(* ===== verification/UsbTypes.v ===== *)
(** * USB: shared data and the services the drivers use ([drivers/usb/usb.hpp])

    Descriptors are packed structures that the code copies with [memcpy]: they are their bytes.
    A driver is written over a world [W] that offers DMA regions, heap blocks, a time source and
    the history of accesses; its own object is kept beside the world. Memory that is shared with
    a controller is reached by accesses of the history, like registers: a controller sees what
    the driver stored there, and may answer a load with anything it has stored itself. *)
From S2P Require Import KPrelude PortIO Pci Dma Timers.

(** ** Constants *)

(** [usb_speed] *)
Definition USB_SPEED_UNKNOWN := 0.
Definition USB_SPEED_LOW := 1.
Definition USB_SPEED_FULL := 2.
Definition USB_SPEED_HIGH := 3.
Definition USB_SPEED_SUPER := 4.

(** The codes of [usb_transfer]. *)
Definition TRANSFER_SUCCESS := 0.
Definition NOT_CONNECTED := 1.
Definition NOT_DISCOVERED := 2.
Definition NO_ADDRESS := 3.
Definition LINK_ERROR := 4.
Definition UNLINK_ERROR := 5.
Definition TRANSFER_TIMEOUT := 6.
Definition FAILED := 7.
Definition INVALID_LENGTH := 8.

(** What resetting a port answers. *)
Definition RESET_SUCCESS := 0.
Definition NO_DEVICE := 1.
Definition RESET_STILL_ASSERTED := 2.
Definition RESET_FAILED := 3.
Definition INVALID_PORT := 4.
Definition OVER_CURRENT_CONDITION := 8.
Definition INVALID_STATUS := 10.
Definition ADDRESS_DEVICE_TIMEOUT := 2.
Definition DISABLE_SLOT_ERROR := 3.
Definition GET_DESC_TIMEOUT := 4.
Definition GET_DESCRIPTOR := 0x06.
Definition IN := 0x80.

(** ** Descriptors *)

Definition bytes16 (b : list Z) (i : nat) : Z := field8 b i ||| (field8 b (S i) <<< 8).

(** The 18 bytes of a [usb_device_descriptor]. *)
Definition usb_device_descriptor := list Z.
Definition no_descriptor : usb_device_descriptor := replicate 18 0.
Definition bLength (d : list Z) : Z := field8 d 0.
Definition bDescriptorType (d : list Z) : Z := field8 d 1.
Definition bMaxPacketSize0 (d : usb_device_descriptor) : Z := field8 d 7.
Definition idVendor (d : usb_device_descriptor) : Z := bytes16 d 8.
Definition idProduct (d : usb_device_descriptor) : Z := bytes16 d 10.

(** The 9 bytes of a [configuration_descriptor]. *)
Definition configuration_descriptor := list Z.
Definition wTotalLength (d : configuration_descriptor) : Z := bytes16 d 2.
Definition bConfigurationValue (d : configuration_descriptor) : Z := field8 d 5.

(** The 9 bytes of a [usb_interface_descriptor]. *)
Definition usb_interface_descriptor := list Z.
Definition bInterfaceNumber (d : usb_interface_descriptor) : Z := field8 d 2.
Definition bAlternateSetting (d : usb_interface_descriptor) : Z := field8 d 3.
Definition bNumEndpoints (d : usb_interface_descriptor) : Z := field8 d 4.

(** The 7 bytes of a [usb_endpoint_descriptor] and the 6 of its SuperSpeed companion. *)
Definition usb_endpoint_descriptor := list Z.
Definition bEndpointAddress (d : usb_endpoint_descriptor) : Z := field8 d 2.
Definition bmAttributes (d : list Z) : Z := field8 d 3.
Definition wMaxPacketSize (d : usb_endpoint_descriptor) : Z := bytes16 d 4.
Definition bInterval (d : usb_endpoint_descriptor) : Z := field8 d 6.
Definition usb_ss_endpoint_companion_descriptor := list Z.
Definition bMaxBurst (d : usb_ss_endpoint_companion_descriptor) : Z := field8 d 2.
Definition wBytesPerInterval (d : usb_ss_endpoint_companion_descriptor) : Z := bytes16 d 4.

Record usb_endpoint := mkEndpoint {
  ep_address : Z;
  transfer_type : Z;
  max_packet_size : Z;
  interval : Z;
  data_toggle : Z;
  interface_number : Z;
  alternate_setting : Z;
  ep_descriptor : usb_endpoint_descriptor;
  has_ss_companion : bool;
  ss_companion : usb_ss_endpoint_companion_descriptor
}.
#[export] Instance usb_endpoint_eq_dec : EqDecision usb_endpoint.
Proof. solve_decision. Defined.

(** [new usb_endpoint[n]{}] *)
Definition no_endpoint : usb_endpoint :=
  mkEndpoint 0 0 0 0 0 0 0 (replicate 7 0) false (replicate 6 0).

(** [endpoints] is the array of [endpoint_count] elements that the heap holds at [endpoints_at],
    [None] for the null pointer. *)
Record usb_interface := mkInterface {
  if_descriptor : usb_interface_descriptor;
  endpoints : option (list usb_endpoint);
  endpoints_at : Z;
  endpoint_count : Z
}.
#[export] Instance usb_interface_eq_dec : EqDecision usb_interface.
Proof. solve_decision. Defined.
Definition no_interface : usb_interface := mkInterface (replicate 9 0) None 0 0.

(** [interfaces] is the array that the heap holds at [interfaces_at]; the pointer to the controller
    is left out, there being one. *)
Record usb_device := mkDevice {
  dev_port_number : Z;
  dev_address : Z;
  dev_speed : Z;
  dev_vendor_id : Z;
  dev_product_id : Z;
  discovered : bool;
  dev_descriptor : usb_device_descriptor;
  config : configuration_descriptor;
  interfaces : option (list usb_interface);
  interfaces_at : Z;
  usb_interface_count : Z
}.
Definition no_device : usb_device :=
  mkDevice 0 0 0 0 0 false no_descriptor (replicate 9 0) None 0 0.
Definition device_eta (d : usb_device) : usb_device :=
  mkDevice (dev_port_number d) (dev_address d) (dev_speed d) (dev_vendor_id d) (dev_product_id d)
    (discovered d) (dev_descriptor d) (config d) (interfaces d) (interfaces_at d)
    (usb_interface_count d).
Definition set_dev_port_number : (Z -> Z) -> usb_device -> usb_device :=
  ltac:(setter device_eta dev_port_number).
Definition set_dev_address : (Z -> Z) -> usb_device -> usb_device :=
  ltac:(setter device_eta dev_address).
Definition set_dev_speed : (Z -> Z) -> usb_device -> usb_device :=
  ltac:(setter device_eta dev_speed).
Definition set_dev_vendor_id : (Z -> Z) -> usb_device -> usb_device :=
  ltac:(setter device_eta dev_vendor_id).
Definition set_dev_product_id : (Z -> Z) -> usb_device -> usb_device :=
  ltac:(setter device_eta dev_product_id).
Definition set_discovered : (bool -> bool) -> usb_device -> usb_device :=
  ltac:(setter device_eta discovered).
Definition set_dev_descriptor : (list Z -> list Z) -> usb_device -> usb_device :=
  ltac:(setter device_eta dev_descriptor).
Definition set_config : (list Z -> list Z) -> usb_device -> usb_device :=
  ltac:(setter device_eta config).
Definition set_interfaces (l : option (list usb_interface)) (at_ n : Z) (d : usb_device) : usb_device :=
  mkDevice (dev_port_number d) (dev_address d) (dev_speed d) (dev_vendor_id d) (dev_product_id d)
    (discovered d) (dev_descriptor d) (config d) l at_ n.

Record usb_setup_packet := mkSetup {
  BmRequestType : Z;
  bRequest : Z;
  wValue : Z;
  wIndex : Z;
  wLength : Z
}.

(** The fields have their widths. *)
Definition packet_ok (p : usb_setup_packet) : Prop :=
  0 <= BmRequestType p < 256 /\ 0 <= bRequest p < 256 /\ 0 <= wValue p < 65536 /\ 0 <= wIndex p < 65536 /\
  0 <= wLength p < 65536.

Record usb_port_descriptor := mkPort {
  port_number : Z;
  connected : bool;
  controller_type : Z;
  port_status : Z;
  port_device : option usb_device
}.

(** ** A controller *)

(** Regions a controller may still use, and why they are kept. *)
Record dma_cache := mkCache { cache_dma : list dma_ret; error_code : list Z }.

(** [cached] is the array [quar_dma]; [cached_at] is where the heap holds it. *)
Record usb_controller_t := mkController {
  found : bool;
  needs_reinit : bool;
  cached : list dma_cache;
  cached_at : Z;
  pci_address : pci_address_t;
  bar : pci_bar_t;
  io_base : Z;
  c_class_code : Z;
  c_subclass : Z;
  c_prog_if : Z;
  c_index : Z
}.
Definition controller_eta (c : usb_controller_t) : usb_controller_t :=
  mkController (found c) (needs_reinit c) (cached c) (cached_at c) (pci_address c) (bar c)
    (io_base c) (c_class_code c) (c_subclass c) (c_prog_if c) (c_index c).
Definition set_found : (bool -> bool) -> usb_controller_t -> usb_controller_t :=
  ltac:(setter controller_eta found).
Definition set_needs_reinit : (bool -> bool) -> usb_controller_t -> usb_controller_t :=
  ltac:(setter controller_eta needs_reinit).
Definition set_cached : (list dma_cache -> list dma_cache) -> usb_controller_t -> usb_controller_t :=
  ltac:(setter controller_eta cached).
Definition set_cached_at : (Z -> Z) -> usb_controller_t -> usb_controller_t :=
  ltac:(setter controller_eta cached_at).
Definition set_pci_address : (pci_address_t -> pci_address_t) -> usb_controller_t -> usb_controller_t :=
  ltac:(setter controller_eta pci_address).
Definition set_bar : (pci_bar_t -> pci_bar_t) -> usb_controller_t -> usb_controller_t :=
  ltac:(setter controller_eta bar).
Definition set_io_base : (Z -> Z) -> usb_controller_t -> usb_controller_t :=
  ltac:(setter controller_eta io_base).

(** ** The services of the kernel *)

Class DmaOps (W : Type) := {
  allocate_dma : Z -> M W dma_ret;
  free_dma : Z -> M W unit;
  dma_phys_to_virt : Z -> M W Z
}.

(** [kmalloc], [kfree] and [krealloc]; [new] and [delete] are the first two ([new.cpp]). *)
Class HeapOps (W : Type) := {
  kmalloc : Z -> M W Z;
  kfree : Z -> M W unit;
  krealloc : Z -> Z -> Z -> M W Z
}.

Definition operator_new {W} `{!HeapOps W} (size : Z) : M W Z := kmalloc size.
(** [delete] of a null pointer does nothing. *)
Definition operator_delete {W} `{!HeapOps W} (p : Z) : M W unit := if p =? 0 then mret () else kfree p.

(** What [usb_send_packet] answers: null, the sentinel 1 of a request without data, or a heap
    block with the bytes that came in. *)
Inductive packet_reply :=
| NoReply
| Completed
| Reply (buffer : Z) (data : list Z).

(** [TIMEOUT] of [usb.hpp] is [TRANSFER_TIMEOUT] here. *)
Record usb_transfer_result := mkResult {
  hardware_status : Z;
  actual_length : Z;
  result_index : Z;
  result_type : Z;
  status_code : Z;
  endpoint_handle : Z
}.

(** The bytes of shared memory from [a] on. *)
Definition read_bytes {S} `{!IO S} (dev : device) (a n : Z) : M S (list Z) :=
  for_ 0 n (fun i acc => b ← mmio_read dev 1 (a + i); mret (acc ++ [b])) [].

(** [memcpy] into shared memory. *)
Definition write_bytes {S} `{!IO S} (a : Z) (bytes : list Z) : M S unit :=
  for_ 0 (Z.of_nat (length bytes)) (fun i _ => mmio_write 1 (a + i) (nth (Z.to_nat i) bytes 0)) ().

(** [memset] of shared memory to 0: the store of the number 0 with that many bytes. *)
Definition clear_memory {S} `{!IO S} (a bytes : Z) : M S unit := mmio_write bytes a 0.
(* ===== verification/XhciRings.v ===== *)
(** * xHCI: the command ring as a queue

    A controller follows the command ring by itself: it takes the entry at its index when the
    entry's cycle bit is the cycle it expects, and goes through the link entry. Whatever the
    order in which the driver submits and the controller fetches, with other accesses in
    between, the controller gets the commands in the order they were submitted, each once. *)
From S2P Require Import KPrelude PortIO Pci Dma Timers UsbTypes Xhci.

(** ** Words of the history *)

(** An access that leaves the 4096 bytes at [base] alone. *)
Definition spares (base : Z) (e : PortIO.event) : Prop :=
  match e with
  | Wr Mmio w b _ => b + w <= base \/ base + 4096 <= b
  | _ => True
  end.

Lemma word_spared base e t a : spares base e -> base <= a -> a + 4 <= base + 4096 ->
  word_at (e :: t) a = word_at t a.
Proof.
  intros He H1 H2. destruct e as [|[] w b v]; cbn; try done. unfold covers.
  cbn in He. destruct (Z.leb_spec b a), (Z.leb_spec (a + 4) (b + w)); cbn; done || lia.
Qed.

Lemma words_spared base l t a : Forall (spares base) l -> base <= a -> a + 4 <= base + 4096 ->
  word_at (l ++ t) a = word_at t a.
Proof.
  induction 1 as [|e l He _ IH]; intros H1 H2; cbn [app]; [done|].
  rewrite (word_spared base) by done. auto.
Qed.

Lemma trb_spared base l t i : Forall (spares base) l -> 0 <= i < 256 ->
  trb_at (l ++ t) base i = trb_at t base i.
Proof.
  intros Hl Hi. unfold trb_at. rewrite !(words_spared base) by (try done; unfold sizeof_XhciTrb; lia). done.
Qed.

Lemma word_same t a v : 0 <= v < 2 ^ 32 -> word_at (Wr Mmio 4 a v :: t) a = v.
Proof.
  intros Hv. cbn. unfold covers. rewrite !(proj2 (Z.leb_le _ _)) by lia. cbn.
  replace (8 * (a - a)) with 0 by lia. rewrite Z.shiftr_0_r. unfold u32. by apply Z.mod_small.
Qed.

Lemma word_other t a b v : b + 4 <= a \/ a + 4 <= b -> word_at (Wr Mmio 4 b v :: t) a = word_at t a.
Proof.
  intros H. cbn. unfold covers. destruct (Z.leb_spec b a), (Z.leb_spec (a + 4) (b + 4)); cbn; done || lia.
Qed.

Definition trb_words (t : XhciTrb) : Prop :=
  0 <= d0 t < 2 ^ 32 /\ 0 <= d1 t < 2 ^ 32 /\ 0 <= d2 t < 2 ^ 32 /\ 0 <= d3 t < 2 ^ 32.

(** What [write_trb] adds to the history. *)
Definition trb_stores (base i : Z) (t : XhciTrb) : list PortIO.event :=
  let a := base + sizeof_XhciTrb * i in
  [Wr Mmio 4 (a + 12) (d3 t); Wr Mmio 4 (a + 8) (d2 t); Wr Mmio 4 (a + 4) (d1 t); Wr Mmio 4 a (d0 t)].

Lemma trb_stored base i t h : trb_words t -> trb_at (trb_stores base i t ++ h) base i = t.
Proof.
  intros (H0 & H1 & H2 & H3). destruct t as [v0 v1 v2 v3]. cbn [d0 d1 d2 d3] in *. unfold trb_at, trb_stores.
  cbn [d0 d1 d2 d3 app]. set (a := base + sizeof_XhciTrb * i).
  repeat first [rewrite (word_same _ a) by done | rewrite (word_same _ (a + 4)) by done
               |rewrite (word_same _ (a + 8)) by done|rewrite (word_same _ (a + 12)) by done|rewrite word_other by lia]. done.
Qed.

Lemma trb_elsewhere base i j t h : i <> j -> trb_at (trb_stores base j t ++ h) base i = trb_at h base i.
Proof.
  intros Hij. unfold trb_at, trb_stores. cbn [app]. unfold sizeof_XhciTrb. by rewrite !word_other by lia.
Qed.

(** ** The controller's side *)

Record consumer := mkConsumer { c_index : Z; c_cycle : Z }.

(** One look at the ring in memory, whose first entry has the physical address [phys]: nothing
    when the entry is not the controller's; otherwise the command, or none for a link. *)
Definition fetch (ring : Z -> XhciTrb) (phys : Z) (c : consumer) : option (option XhciTrb * consumer) :=
  let t := ring (c_index c) in
  if negb (d3 t &&& 1 =? c_cycle c) then None
  else if trb_type t =? 6 then
    Some (None, mkConsumer ((event_pointer t - phys) / sizeof_XhciTrb)
                  (if d3 t &&& 2 =? 0 then c_cycle c else Z.lxor (c_cycle c) 1))
  else Some (Some t, mkConsumer (c_index c + 1) (c_cycle c)).

(** A command is compared without its cycle bit. *)
Definition clear_cycle (t : XhciTrb) : XhciTrb := mkTrb (d0 t) (d1 t) (d2 t) (d3 t &&& u32 (Z.lnot 1)).

(** The cycle bit of lap [l]. *)
Definition lap_cycle (l : Z) : Z := 1 - l mod 2.
Definition published (j : nat) (t : XhciTrb) : XhciTrb :=
  mkTrb (d0 t) (d1 t) (d2 t) ((d3 t &&& u32 (Z.lnot 1)) ||| lap_cycle (Z.of_nat j / 255)).

Section Queue.
Context {W : Type} `{!IO W}.

Record system := mkSystem {
  driver : xhci_state W;
  hw : consumer;
  submitted : list XhciTrb;
  consumed : list XhciTrb
}.

Definition base_of (s : xhci_state W) : Z := command (rings (obj s)).
Definition phys_of (s : xhci_state W) : Z := physical_address (command_dma (rings (obj s))).
Definition ring_of (s : xhci_state W) : Z -> XhciTrb := trb_at (trace s) (base_of s).
(* ===== verification/XhciWait.v ===== *)
(** * xHCI: waiting

    Timed waits end, whatever the controller does; a wait for a command ends with the
    controller's completion event of that command, or when the time is over and no such event
    had been posted. *)
From S2P Require Import KPrelude PortIO Pci Dma Timers TimersProofs UsbTypes Xhci XhciRings XhciEvents.

(** A time source that is read by loads and shows a clock; each access takes some ticks, at
    most 64. *)
Record ticking {W} `{!IO W} (T : TimerSource W) (freq : Z) (clock : list PortIO.event -> Z) : Prop := {
  tk_read : forall w, exists v e, @read W T w = Done v (set_trace (e :: trace w) w) /\ is_read e /\
    v mod 2 ^ 24 = clock (trace w) mod 2 ^ 24;
  tk_freq : forall w, exists l, @read_freq W T w = Done freq (set_trace (l ++ trace w) w) /\
    Forall is_read l /\ (length l <= 1)%nat;
  tk_clock : forall e t, 0 < clock (e :: t) - clock t <= 2 ^ 6
}.

Section Wait.
Context {W : Type} `{!IO W} (timer : TimerSource W) (freq : Z) (clock : list PortIO.event -> Z).
Context (tk : ticking timer freq clock).

Lemma clock_app l t : Z.of_nat (length l) <= clock (l ++ t) - clock t <= 2 ^ 6 * Z.of_nat (length l).
Proof.
  induction l as [|e l IH]; cbn [length app]; [lia|]. pose proof (tk_clock _ _ _ tk e (l ++ t)). lia.
Qed.

Lemma wp_tick24 t w x (Q : Z -> xhci_state W -> Prop) :
  (forall e, is_read e -> Q (clock t mod 2 ^ 24) (at_ (e :: t) w x)) -> wp (tick24 timer) Q (at_ t w x).
Proof.
  intros HQ. unfold tick24. apply wp_bind. apply wp_lift. destruct (tk_read _ _ _ tk (set_trace t w)) as (v & e & E & He & Hv).
  unfold wp. rewrite E. cbn. rewrite !trace_set in *. unfold at_. rewrite !set_trace_twice.
  rewrite low24, Hv. by apply HQ.
Qed.

Lemma wp_freq t w x (Q : Z -> xhci_state W -> Prop) :
  (forall l, Forall is_read l -> (length l <= 1)%nat -> Q freq (at_ (l ++ t) w x)) ->
  wp (@read_freq _ (xhci_timer timer)) Q (at_ t w x).
Proof.
  intros HQ. cbn. apply wp_lift. destruct (tk_freq _ _ _ tk (set_trace t w)) as (l & E & Hl & Hn).
  unfold wp. rewrite E. rewrite !trace_set. unfold at_. rewrite !set_trace_twice. by apply HQ.
Qed.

***

**ACTIVITY:** Find the line with "allocate_dma : Z -> M W dma_ret;" in the material above. Reproduce it and each line after it up to and including the line with "From S2P Require Import KPrelude PortIO Pci Dma Timers UsbTypes".

**ANSWER TO THIS TASK:**
  allocate_dma : Z -> M W dma_ret;
  free_dma : Z -> M W unit;
  dma_phys_to_virt : Z -> M W Z
}.

(** [kmalloc], [kfree] and [krealloc]; [new] and [delete] are the first two ([new.cpp]). *)
Class HeapOps (W : Type) := {
  kmalloc : Z -> M W Z;
  kfree : Z -> M W unit;
  krealloc : Z -> Z -> Z -> M W Z
}.

Definition operator_new {W} `{!HeapOps W} (size : Z) : M W Z := kmalloc size.
(** [delete] of a null pointer does nothing. *)
Definition operator_delete {W} `{!HeapOps W} (p : Z) : M W unit := if p =? 0 then mret () else kfree p.

(** What [usb_send_packet] answers: null, the sentinel 1 of a request without data, or a heap
    block with the bytes that came in. *)
Inductive packet_reply :=
| NoReply
| Completed
| Reply (buffer : Z) (data : list Z).

(** [TIMEOUT] of [usb.hpp] is [TRANSFER_TIMEOUT] here. *)
Record usb_transfer_result := mkResult {
  hardware_status : Z;
  actual_length : Z;
  result_index : Z;
  result_type : Z;
  status_code : Z;
  endpoint_handle : Z
}.

(** The bytes of shared memory from [a] on. *)
Definition read_bytes {S} `{!IO S} (dev : device) (a n : Z) : M S (list Z) :=
  for_ 0 n (fun i acc => b ← mmio_read dev 1 (a + i); mret (acc ++ [b])) [].

(** [memcpy] into shared memory. *)
Definition write_bytes {S} `{!IO S} (a : Z) (bytes : list Z) : M S unit :=
  for_ 0 (Z.of_nat (length bytes)) (fun i _ => mmio_write 1 (a + i) (nth (Z.to_nat i) bytes 0)) ().

(** [memset] of shared memory to 0: the store of the number 0 with that many bytes. *)
Definition clear_memory {S} `{!IO S} (a bytes : Z) : M S unit := mmio_write bytes a 0.
(* ===== verification/XhciRings.v ===== *)
(** * xHCI: the command ring as a queue

    A controller follows the command ring by itself: it takes the entry at its index when the
    entry's cycle bit is the cycle it expects, and goes through the link entry. Whatever the
    order in which the driver submits and the controller fetches, with other accesses in
    between, the controller gets the commands in the order they were submitted, each once. *)
From S2P Require Import KPrelude PortIO Pci Dma Timers UsbTypes Xhci.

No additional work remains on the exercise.